▶ DATA LISTING

(* ===== verification/Shmain.v ===== *)
(** * The shell at work: lines in, programs run

    [sh_main] on the lines of an input, each of which spells a command or is a
    cd line. *)
From S2P Require Import Mmu Cstring Kstate Ulib Prelude Sh Shparse Shprint Shrun.

Inductive entry := Command (a : cmd (list Z)) | Cd (dir : list Z).
Definition newline_free (l : list Z) : Prop := Forall (λ c, c ≠ 10 ∧ c ≠ 13) l.
Definition cd_prefix : list Z := [99; 100; 32].

(** The line [l] of fewer than 100 characters that enters [e]. *)
Record typed (e : entry) (l : list Z) : Prop := {
  ty_line : ∃ body, l = body ++ [10] ∧ newline_free body;
  ty_room : (length l < bufsize)%nat;
  ty_entry : match e with
    | Command a => cmd_ok a ∧ is_cd (line_buf l) = false ∧
        ∃ lead l', l = lead ++ l' ∧ spaces lead ∧ spells l' (toks 0 a)
    | Cd dir => l = cd_prefix ++ dir ++ [10] ∧ Forall (λ c, c ≠ 0) dir
    end }.

Section session.
Context (opens : list Z → Z → bool) (runs enters : list Z → bool).

(** What a session does: for every command its programs run, in order, and the
    shell waits; for every cd it changes the directory itself. *)
Fixpoint session (fds : fdtab) (es : list entry) (np : nat) : list event :=
  Said "$ " [] ::
  match es with
  | [] => []
  | Command a :: es => let '(ev, np) := cmd_runs opens runs a fds np in ev ++ Waited :: session fds es np
  | Cd dir :: es => (if enters dir then Went dir else Said "cannot cd %s\n" [dir]) :: session fds es np
  end.

Lemma cmd_ok_std a : cmd_ok a → redirs_std a.
Proof.
  induction a as [argv | c IH f m d | l IHl r IHr | l IHl r IHr | c IH]; cbn; tauto.
Qed.

Lemma gets_line body rest n : newline_free body → (length body < n)%nat →
  gets_loop n (body ++ 10 :: rest) = (body ++ [10], rest).
Proof.
  revert n. induction body as [| c body IH]; intros [| n] Hb Hn; cbn in Hn; try lia; [done |].
  apply Forall_cons in Hb as [[H10 H13] Hb]. cbn [app gets_loop].
  rewrite (proj2 (Z.eqb_neq _ _) H10), (proj2 (Z.eqb_neq _ _) H13). cbn [orb].
  by rewrite IH by (done || lia).
Qed.
Lemma gets_typed e l rest : typed e l → Ulib.gets (Z.of_nat bufsize) (l ++ rest) = (l, rest).
Proof.
  intros [(body & -> & Hb) Hr _]. unfold Ulib.gets. rewrite <- app_assoc. apply gets_line; [done |].
  rewrite length_app in Hr. cbn in Hr. unfold bufsize in *. lia.
Qed.
Lemma line_buf_split l : (length l < bufsize)%nat → ∃ rest, line_buf l = l ++ 0 :: rest.
Proof.
  intros H. unfold line_buf. destruct (bufsize - length l)%nat as [| n] eqn:E; [lia |]. by exists (replicate n 0).
Qed.

Lemma run_line_command a l : typed (Command a) l → run_line (line_buf l) = runcmd a.
Proof.
  intros [_ Hr (Hok & _ & lead & l' & -> & Hlead & Hl)]. destruct (line_buf_split _ Hr) as [rest ->].
  rewrite <- app_assoc. destruct (parsecmd_reads a lead l' rest Hok Hlead Hl) as (c & mem & s & R & Hc).
  unfold run_line. by rewrite R, Hc.
Qed.

Lemma typed_nonzero e l : typed e l → Forall (λ c, c ≠ 0) l ∧ nth 0 (line_buf l) 0 ≠ 0.
Proof.
  intros [(body & Hl & _) Hr He].
  assert (Forall (λ c, c ≠ 0) l) as Hnz.
  { destruct e as [a | dir].
    - destruct He as (_ & _ & lead & l' & -> & Hlead & Hsp). apply Forall_app_2; [| by eapply spells_nonzero].
      eapply Forall_impl; [exact Hlead |]. by intros c Hc ->.
    - destruct He as [-> Hd]. unfold cd_prefix. repeat (constructor; [done |]). apply Forall_app_2; [done |]. by constructor. }
  split; [done |]. destruct (line_buf_split _ Hr) as [rest ->]. destruct l as [| x l]; [by destruct body |].
  by apply Forall_cons in Hnz as [? _].
Qed.

Lemma cd_arg_typed dir l : typed (Cd dir) l → is_cd (line_buf l) = true ∧ cd_arg (line_buf l) = dir.
Proof.
  intros H. pose proof (typed_nonzero _ _ H) as [Hnz _]. destruct H as [_ Hr [Hl Hd]].
  destruct (line_buf_split _ Hr) as [rest Hb]. rewrite Hb. subst l. split; [done |].
  unfold cd_arg. rewrite strlen_cstr.
  assert (Hc : length (cstr ((cd_prefix ++ dir ++ [10]) ++ 0 :: rest)) = (4 + length dir)%nat).
  { pose proof (strlen_app _ rest Hnz) as Hs. rewrite strlen_cstr, Nat2Z.id in Hs. rewrite Hs, !length_app. cbn. lia. }
  rewrite Hc. replace (Z.to_nat (Z.of_nat (4 + length dir) - 1)) with (length (cd_prefix ++ dir) + 0)%nat by (rewrite length_app; cbn; lia).
  replace ((cd_prefix ++ dir ++ [10]) ++ 0 :: rest) with ((cd_prefix ++ dir) ++ [10] ++ 0 :: rest) by (by rewrite <- !app_assoc).
  rewrite insert_app_r. cbn [app insert list_insert]. rewrite <- app_assoc.
  change (drop 3 (cd_prefix ++ dir ++ 0 :: 0 :: rest)) with (dir ++ 0 :: 0 :: rest).
  clear -Hd. induction Hd as [| c dir Hc0 _ IH]; [done |]. cbn. rewrite (proj2 (Z.eqb_neq _ _) Hc0). by rewrite IH.
Qed.

(** ** The three descriptors *)

Lemma run_open_three a b c rest k n st :
  opens console rdwr_mode = true → free_fd rest = Some n →
  run opens runs enters (open_three 4 k) (a :: b :: c :: rest) st =
  run opens runs enters k (Some (default Terminal a) :: Some (default Terminal b) :: Some (default Terminal c) :: rest) st.
Proof.
  intros Ho Hn.
  assert (Hlast : ∀ x y z m, run opens runs enters (open_three (S m) k) (Some x :: Some y :: Some z :: rest) st =
    run opens runs enters k (Some x :: Some y :: Some z :: rest) st).
  { intros x y z m. cbn [open_three run]. rewrite Ho.
    assert (free_fd (Some x :: Some y :: Some z :: rest) = Some (S (S (S n)))) as ->.
    { unfold free_fd in *. cbn. by rewrite Hn. }
    rewrite !(proj2 (Z.geb_le _ _)) by lia. cbn [run]. f_equal. unfold fd_close. rewrite Nat2Z.id, list_insert_insert_eq.
    apply list_insert_id. cbn. by apply free_fd_Some. }
  assert (Hdec : (if decide (console = console) then Terminal else File console rdwr_mode) = Terminal) by (by rewrite decide_True).
  assert (Hopen : ∀ fds i m, free_fd fds = Some i → (i < 3)%nat →
    run opens runs enters (open_three (S m) k) fds st = run opens runs enters (open_three m k) (<[i := Some Terminal]> fds) st).
  { intros fds i m Hi Hi3. cbn [open_three run]. rewrite Ho, Hi, Hdec.
    rewrite (proj2 (Z.geb_le _ _)) by lia. destruct (Z.geb_spec (Z.of_nat i) 3); [lia | done]. }
  destruct a as [a |], b as [b |], c as [c |]; cbn [default from_option id];
    rewrite ?(Hopen _ 0%nat) by (done || lia); cbn [insert list_insert];
    rewrite ?(Hopen _ 1%nat) by (done || lia); cbn [insert list_insert];
    rewrite ?(Hopen _ 2%nat) by (done || lia); cbn [insert list_insert]; apply Hlast.
Qed.

Lemma std_three x y z rest n m :
  rest !! n = Some None → rest !! m = Some None → (n < m)%nat →
  (∀ j, (j < m)%nat → j ≠ n → ∃ o, rest !! j = Some (Some o)) → std_fds (Some x :: Some y :: Some z :: rest).
Proof.
  intros Hn Hm Hlt Hj. split.
  - intros [| [| [| i]]] Hi; cbn; eauto; lia.
  - exists (3 + n)%nat, (3 + m)%nat. cbn [plus lookup list_lookup]. split_and!; [lia | done | done |].
    intros [| [| [| j]]] Hj1 Hj2; cbn; eauto. apply Hj; lia.
Qed.

(** ** The loop *)
Lemma sh_loop_run fds es ls : ∀ np, std_fds fds → Forall2 typed es ls →
  ∃ np', run opens runs enters (sh_loop (S (length es))) fds (np, concat ls) = (session fds es np, (np', [])).
Proof.
  intros np Hf H. revert np. induction H as [| e l es ls He _ IH]; intros np.
  - exists np. done.
  - pose proof (typed_nonzero _ _ He) as [_ Hnz].
    change (sh_loop (S (length (e :: es)))) with (sh_loop (S (S (length es)))).
    remember (S (length es)) as n eqn:En. cbn [sh_loop concat run fst snd]. rewrite (gets_typed _ _ _ He).
    rewrite (proj2 (Z.eqb_neq _ _) Hnz). destruct e as [a | dir].
    + assert (is_cd (line_buf l) = false) as ->.
      { by destruct He as [_ _ (_ & Hcd & _)]. }
      rewrite run_fork1. cbv beta. change (0 =? 0) with true. change (1 =? 0) with false. cbv iota.
      rewrite (run_line_command _ _ He), run_cmd; [| done | destruct He as [_ _ [? _]]; by apply cmd_ok_std].
      cbn [fst snd session]. destruct (cmd_runs opens runs a fds np) as [ev np1]. cbn [run].
      destruct (IH np1) as [np' ->]. exists np'. done.
    + destruct (cd_arg_typed _ _ He) as [-> ->]. cbn [run session]. destruct (enters dir).
      * change (0 <? 0) with false. cbv iota. destruct (IH np) as [np' ->]. by exists np'.
      * change (-1 <? 0) with true. cbn [run]. destruct (IH np) as [np' ->]. by exists np'.
Qed.

(** C20: The shell, started with any three of its standard descriptors open or not,
    makes sure that they are and then does what its lines say, and ends when
    they do: every command runs its programs with its redirections and pipes,
    the shell waits for it and stays where it was; cd is its own. *)
Theorem sh_session a b c rest n m es ls np :
  opens console rdwr_mode = true →
  rest !! n = Some None → rest !! m = Some None → (n < m)%nat →
  (∀ j, (j < m)%nat → j ≠ n → ∃ o, rest !! j = Some (Some o)) →
  Forall2 typed es ls →
  let fds := Some (default Terminal a) :: Some (default Terminal b) :: Some (default Terminal c) :: rest in
  ∃ np', run opens runs enters (sh_main (S (length es))) (a :: b :: c :: rest) (np, concat ls) =
    (session fds es np, (np', [])).
Proof.
  intros Ho Hn Hm Hlt Hj Hes fds. unfold sh_main. rewrite (run_open_three a b c rest _ n); [| done |].
  - apply sh_loop_run; [by apply (std_three _ _ _ rest n m) | done].
  - apply free_fd_first; [done |]. intros j Hjn. apply Hj; lia.
Qed.

End session.

(** ** Witnesses *)

(** ls -l | wc > f *)
Definition sample : cmd (list Z) :=
  PIPE (EXEC [bytes "ls"; bytes "-l"]) (REDIR (EXEC [bytes "wc"]) (bytes "f") write_mode 1).
Definition sample_line : list Z := bytes "ls -l|wc >f" ++ [10].
(** Descriptors 0 to 2 closed or open, the others free. *)
Definition some_fds : fdtab := [Some Terminal; None; Some Terminal].
Definition free_fds : fdtab := replicate 13 None.

Definition wordb (w : list Z) : bool := (bool_decide (w ≠ []) && forallb (λ c, negb (c =? 0) && word_char c) w)%bool.
Lemma word_ok_dec w : wordb w = true → word_ok w.
Proof.
  unfold wordb.
  intros [H1%bool_decide_eq_true H2]%andb_true_iff. split; [done |]. rewrite forallb_forall in H2. apply Forall_forall.
  intros c Hc%list_elem_of_In%H2. apply andb_true_iff in Hc as [Hc ?]. by apply negb_true_iff, Z.eqb_neq in Hc.
Qed.
Lemma words_ok_dec ws : forallb wordb ws = true → Forall word_ok ws.
Proof. rewrite forallb_forall. intros H. apply Forall_forall. intros w Hw. by apply word_ok_dec, H, list_elem_of_In. Qed.
Lemma sample_ok : cmd_ok sample.
Proof.
  assert (∀ ws, forallb wordb ws = true → (length ws < MAXARGS)%nat → cmd_ok (EXEC ws)) as He.
  { intros ws H Hl. split; [by apply words_ok_dec | done]. }
  split; [apply He; [done | cbn; unfold MAXARGS; lia] |]. split; [apply He; [done | cbn; unfold MAXARGS; lia] |].
  split; [by apply word_ok_dec | by right].
Qed.
Lemma sample_spells : spells sample_line (toks 0 sample).
Proof.
  change (toks 0 sample) with [TWord (bytes "ls"); TWord (bytes "-l"); TSym c_bar; TWord (bytes "wc"); TSym c_gt; TWord (bytes "f")].
  assert (Hsym : ∀ c, is_in symbols c = true → sym_ok c).
  { intros c Hc. rewrite is_in_spec in Hc by (repeat constructor; done). by apply bool_decide_eq_true in Hc. }
  refine (spells_word (bytes "ls") [32] _ _ _ _ _ _); [by apply word_ok_dec | by repeat constructor | done |].
  refine (spells_word (bytes "-l") [] _ _ _ _ _ _); [by apply word_ok_dec | constructor | right; by apply Hsym |].
  refine (spells_sym c_bar [] _ _ _ _ _ _); [by apply Hsym | constructor | done |].
  refine (spells_word (bytes "wc") [32] _ _ _ _ _ _); [by apply word_ok_dec | by repeat constructor | done |].
  refine (spells_sym c_gt [] _ _ _ _ _ _); [by apply Hsym | constructor | done |].
  refine (spells_word (bytes "f") [10] [] _ _ _ _ _); [by apply word_ok_dec | by repeat constructor | by left | constructor].
Qed.
Lemma sample_typed : typed (Command sample) sample_line.
Proof.
  split.
  - exists (bytes "ls -l|wc >f"). split; [done |]. repeat constructor; done.
  - cbn. unfold bufsize. lia.
  - split; [apply sample_ok |]. split; [done |]. exists [], sample_line. split; [done |]. split; [constructor | apply sample_spells].
Qed.
Lemma cd_typed : typed (Cd (bytes "d")) (bytes "cd d" ++ [10]).
Proof.
  split.
  - exists (bytes "cd d"). split; [done |]. repeat constructor; done.
  - cbn. unfold bufsize. lia.
  - split; [done |]. by repeat constructor.
Qed.

Lemma sh_session_witness :
  ∃ np, run (λ _ _, true) (λ _, true) (λ _, true) (sh_main 3) (some_fds ++ free_fds) (0%nat, sample_line ++ bytes "cd d" ++ [10] ++ []) =
    ([Said "$ " [];
      Ran [bytes "ls"; bytes "-l"] ([Some Terminal; Some (WrEnd 0); Some Terminal] ++ free_fds);
      Ran [bytes "wc"] ([Some (RdEnd 0); Some (File (bytes "f") write_mode); Some Terminal] ++ free_fds);
      Waited; Waited; Waited; Said "$ " []; Went (bytes "d"); Said "$ " []], (np, [])).
Proof.
  apply (sh_session (λ _ _, true) (λ _, true) (λ _, true) (Some Terminal) None (Some Terminal) free_fds 0 1
    [Command sample; Cd (bytes "d")] [sample_line; bytes "cd d" ++ [10]] 0); try done.
  - lia.
  - intros [| j] Hj1 Hj2; lia.
  - constructor; [apply sample_typed | constructor; [apply cd_typed | constructor]].
Defined.

Lemma parsecmd_inverts_witness :
  ∃ c mem s, parsecmd ([32; 9] ++ sample_line ++ 0 :: []) = Done (c, mem) s ∧ strings mem c = sample.
Proof. apply (parsecmd_inverts sample [32; 9] sample_line []); [apply sample_ok | by repeat constructor | apply sample_spells]. Defined.

Lemma parsecmd_words_witness :
  good (λ '(c, mem) _, strings mem c = cmd_map (slice (sample_line ++ [0])) c ∧
    Forall (tok_ok (sample_line ++ [0]) 12) (cmd_words c)) (parsecmd (sample_line ++ [0])).
Proof. apply (parsecmd_words (sample_line ++ [0])). vm_compute. done. Defined.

▶ ACTIVITY
Beginning at the line with "unfold cd_arg. rewrite strlen_cstr." and ending at the line with "run opens runs enters (open_three 4", reproduce each line of the data above exactly, and add no other lines.

▶ RESULT OF THE EXERCISE
  unfold cd_arg. rewrite strlen_cstr.
  assert (Hc : length (cstr ((cd_prefix ++ dir ++ [10]) ++ 0 :: rest)) = (4 + length dir)%nat).
  { pose proof (strlen_app _ rest Hnz) as Hs. rewrite strlen_cstr, Nat2Z.id in Hs. rewrite Hs, !length_app. cbn. lia. }
  rewrite Hc. replace (Z.to_nat (Z.of_nat (4 + length dir) - 1)) with (length (cd_prefix ++ dir) + 0)%nat by (rewrite length_app; cbn; lia).
  replace ((cd_prefix ++ dir ++ [10]) ++ 0 :: rest) with ((cd_prefix ++ dir) ++ [10] ++ 0 :: rest) by (by rewrite <- !app_assoc).
  rewrite insert_app_r. cbn [app insert list_insert]. rewrite <- app_assoc.
  change (drop 3 (cd_prefix ++ dir ++ 0 :: 0 :: rest)) with (dir ++ 0 :: 0 :: rest).
  clear -Hd. induction Hd as [| c dir Hc0 _ IH]; [done |]. cbn. rewrite (proj2 (Z.eqb_neq _ _) Hc0). by rewrite IH.
Qed.

(** ** The three descriptors *)

Lemma run_open_three a b c rest k n st :
  opens console rdwr_mode = true → free_fd rest = Some n →
  run opens runs enters (open_three 4 k) (a :: b :: c :: rest) st =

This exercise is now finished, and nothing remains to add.